[ACL 2023 Findings] FACTUAL: A Benchmark for Faithful and Consistent Textual Scene Graph Parsing

June 15, 2026 · View on GitHub

Faithful and Consistent Textual Scene Graph Parsing
Official repository for the ACL 2023 Findings paper, with code, datasets, pretrained models, and evaluation tools.

FACTUAL DiscoSG-Refiner PyPI version Downloads MIT License


Overview

FACTUAL is a benchmark and toolkit for faithful, consistent, and practical textual scene graph parsing. It provides:

  • pretrained parsers for converting text into scene graphs,
  • benchmark datasets for training and evaluation,
  • evaluation tools including SPICE, Soft-SPICE, and Set Match,
  • support for both single-sentence and multi-sentence scene graph parsing.
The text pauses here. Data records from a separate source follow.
(** What the loop over the file's part leaves: the last page, which the next step may
    have to complete. *)
Definition last_page s s' a' (la' : Z) (page' : option Z) : Prop :=
  la' mod PGSIZE = 0 /\ end_ <= la' < end_ + PGSIZE /\ exists q, page' = Some q /\ maps a' !! (x, vpn (la' - PGSIZE)) = Some (q, perm) /\ lone a' x (vpn (la' - PGSIZE)) q /\
    ~ owned s q /\ owned s' q /\ clear q /\ 0 <= q < npage (vpm (vmof s')).

Lemma file_pages_runs D : end_ + D <= Z.of_nat (length L) -> forall fuel s a start la offset page, Loading s a x -> at_page start la -> (start < end_ -> end_ - la <= PGSIZE * Z.of_nat fuel) ->
  unmapped a la -> offset = start + D -> 0 <= offset ->
  runs (file_pages pm optab xm fuel (kva x) fd perm start end_ la offset page) s (fun r s' => exists a', Loading s' a' x /\ grew s a s' a' x (pages_from la) /\
    match r with
    | inl e => e = - E_NO_MEM /\ scarce s'
    | inr (start', la', page') => start' = end_ /\ filled s' a' x perm start end_ (fun va => fb (va + D)) /\
        ((start = end_ /\ la' = la /\ page' = page /\ s' = s /\ a' = a) \/ (start < end_ /\ last_page s s' a' la' page'))
    end).
Proof.
  intros HD. induction fuel as [|fuel IH]; intros s a start la offset page HL Hat Hfuel Hun Hoff Hoff0; cbn [file_pages]; destruct (Z.ltb_spec start end_) as [Hlt|Hge];
    try (assert (start = end_) by (destruct Hat as (?&?&?&_); lia); runs_steps; exists a; split; [done|]; split; [by apply grew_refl|]; split; [done|]; split; [by apply filled_none|by left]).
  { specialize (Hfuel Hlt). destruct Hat as (?&?&?&Hp). specialize (Hp Hlt). unfold PGSIZE in *. lia. }
  destruct (step_page start la Hat Hlt) as (Hla&Hpf&Hat'&Hvn). pose proof Hat as (H0&Hmod&_&Hp). specialize (Hp Hlt). specialize (Hfuel Hlt).
  runs_steps. runs_by (alloc_runs s a x la perm HL Hla Hperm); [by apply Hun|]. intros r s1 [Hmem Hr]. destruct r as [p|]; cycle 1.
  { destruct Hr as (HL1&Hg&Hz). runs_steps. exists a. split; [done|]. split; [|done]. eapply grew_weaken; [|exact Hg]. by intros v <-. }
  destruct Hr as (Hno&Hown&Hpn&a1&Hm&HL1&Hg). pose proof (gr_npage _ _ _ _ _ _ Hg) as Hnp. rewrite <-Hnp in Hpn.
  destruct (part_size_eq start la end_ ltac:(lia) ltac:(lia) Hlt Hmod Hend) as (->&->&->&->). set (next := Z.min (la + PGSIZE) end_) in *.
  destruct (page_addr s1 a1 x p (start - la) HL1 Hpn ltac:(lia)) as (Hu&Hkb&Hkt). runs_steps. eapply kva_runs; [exact HL1|exact Hpn|]. rewrite Hu. runs_steps.
  assert (Hcl : clear p) by (apply (lo_free _ _ _ HL); [by rewrite <-Hnp|done]). assert (Hnx : start < next <= end_ /\ next <= la + PGSIZE) by lia.
  runs_by (load_icode_read_runs s1 (kva p + (start - la)) (next - start) offset); [apply HL1|done|lia|lia|done|lia|intros y Hy; destruct (Hcl y) as (?&?&_); [unfold range in *; lia|done]|].
  intros r s2 [-> Hw]. cbn [Z.eqb negb]. rewrite (s32_small (offset + (next - start))) by lia.
  destruct (page_step s a x la perm p s1 a1 start next (fun va => fb (va + D)) (fun i => fb (offset + i)) s2) as (HL2&Hg2&Hf2&Hlone&Hown2); try done; [by rewrite <-Hnp|lia|lia|intros va Hva; f_equal; lia|].
  runs_by (IH s2 a1 next (la + PGSIZE) (offset + (next - start)) (Some p)); [done|done|unfold next, PGSIZE in *; lia|by eapply unmapped_next|lia|lia|].
  intros r s3 (a3&HL3&Hg3&Hr). exists a3. split; [done|]. split; [by eapply grew_next|]. destruct r as [e|[[start' la'] page']]; [done|]. destruct Hr as (->&Hf3&Hlast). split; [done|].
  split; [eapply filled_app; [eapply filled_grew; [exact Hf2|exact Hg3]|exact Hf3]|]. right. split; [done|]. destruct Hlast as [(Hn&->&->&->&->)|(Hn&Hla'&Hle&q&->&Hq&Hlq&Hnq&Hrest)].
  - split; [unfold PGSIZE in *; mlia|]. split; [unfold PGSIZE in *; lia|]. exists p. replace (la + PGSIZE - PGSIZE) with la by lia. split; [done|]. split; [rewrite Hm; apply lookup_insert_eq|].
    do 4 (split; [done|]). by rewrite (gr_npage _ _ _ _ _ _ Hg2), <-Hnp.
  - split; [done|]. split; [done|]. exists q. do 3 (split; [done|]). split; [intros Hq'; by apply Hnq, (gr_owned _ _ _ _ _ _ Hg2)|done].
Qed.
End Pages.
This repository now also includes discourse-level multi-sentence parsing with two options:

ModeBest forDescription
defaultSingle sentencesStandard one-pass parsing
sentence_mergeMulti-sentence descriptionsSplit → parse → merge → deduplicate
DiscoSG-RefinerHighest-quality multi-sentence parsingSentence merging followed by iterative refinement

Highlights

  • 40,369 FACTUAL scene graph instances with lemmatized predicates
  • 2.9M cleaned Visual Genome scene graph instances for pretraining
  • Pretrained Flan-T5 models in multiple sizes
  • Advanced discourse-level parsing for long, multi-sentence descriptions
  • Unified evaluation toolkit for scene graph parsing and caption evaluation
  • Supports CPU, CUDA, and Apple Silicon (MPS)

Installation

pip install FactualSceneGraph

For DiscoSG-Refiner

The discosg dependency is installed automatically. If installation fails or you want the latest version:

pip install --upgrade FactualSceneGraph

For development or the newest GitHub version:

pip install git+https://github.com/zhuang-li/FACTUAL.git

Notes

  • Python: 3.8+
  • Apple Silicon: use device='mps'
  • CUDA: install a CUDA-enabled PyTorch build before installing this package

Main Dependencies

  • Core: torch, transformers, nltk, spacy
  • Refinement: discosg, peft, huggingface-hub
  • Evaluation: sentence-transformers, pandas, numpy

Quick Start

1) Minimal example

from factual_scene_graph.parser.scene_graph_parser import SceneGraphParser

parser = SceneGraphParser('lizhuang144/flan-t5-base-VG-factual-sg', device='cpu')
result = parser.parse(
    ["2 beautiful pigs are flying on the sky with 2 bags on their backs"],
    beam_size=1,
    return_text=True
)

print(result[0])
# ( pigs , is , 2 ) , ( pigs , is , beautiful ) , ( bags , on back of , pigs ) ,
# ( pigs , fly on , sky ) , ( bags , is , 2 )

2) Raw Transformers usage

from transformers import AutoTokenizer, AutoModelForSeq2SeqLM

tokenizer = AutoTokenizer.from_pretrained("lizhuang144/flan-t5-base-VG-factual-sg")
model = AutoModelForSeq2SeqLM.from_pretrained("lizhuang144/flan-t5-base-VG-factual-sg")

text = tokenizer(
    "Generate Scene Graph: 2 pigs are flying on the sky with 2 bags on their backs",
    max_length=200,
    return_tensors="pt",
    truncation=True
)

generated_ids = model.generate(
    text["input_ids"],
    attention_mask=text["attention_mask"],
    use_cache=True,
    decoder_start_token_id=tokenizer.pad_token_id,
    num_beams=1,
    max_length=200,
    early_stopping=True
)

print(tokenizer.decode(generated_ids[0], skip_special_tokens=True, clean_up_tokenization_spaces=True))
# Output: `( pigs , is , 2 ) , ( bags , on back of , pigs ), ( bags , is , 2 ) , ( pigs , fly on , sky )`

In this output format, the predicate is corresponds to an attribute-style relation.


Multi-Sentence Parsing

Modern VLMs often generate long, rich descriptions instead of single-sentence captions. FACTUAL now supports multi-sentence scene graph parsing in two ways.

Option A — sentence_merge

Use this for efficient parsing of long descriptions, detailed captions, or short stories.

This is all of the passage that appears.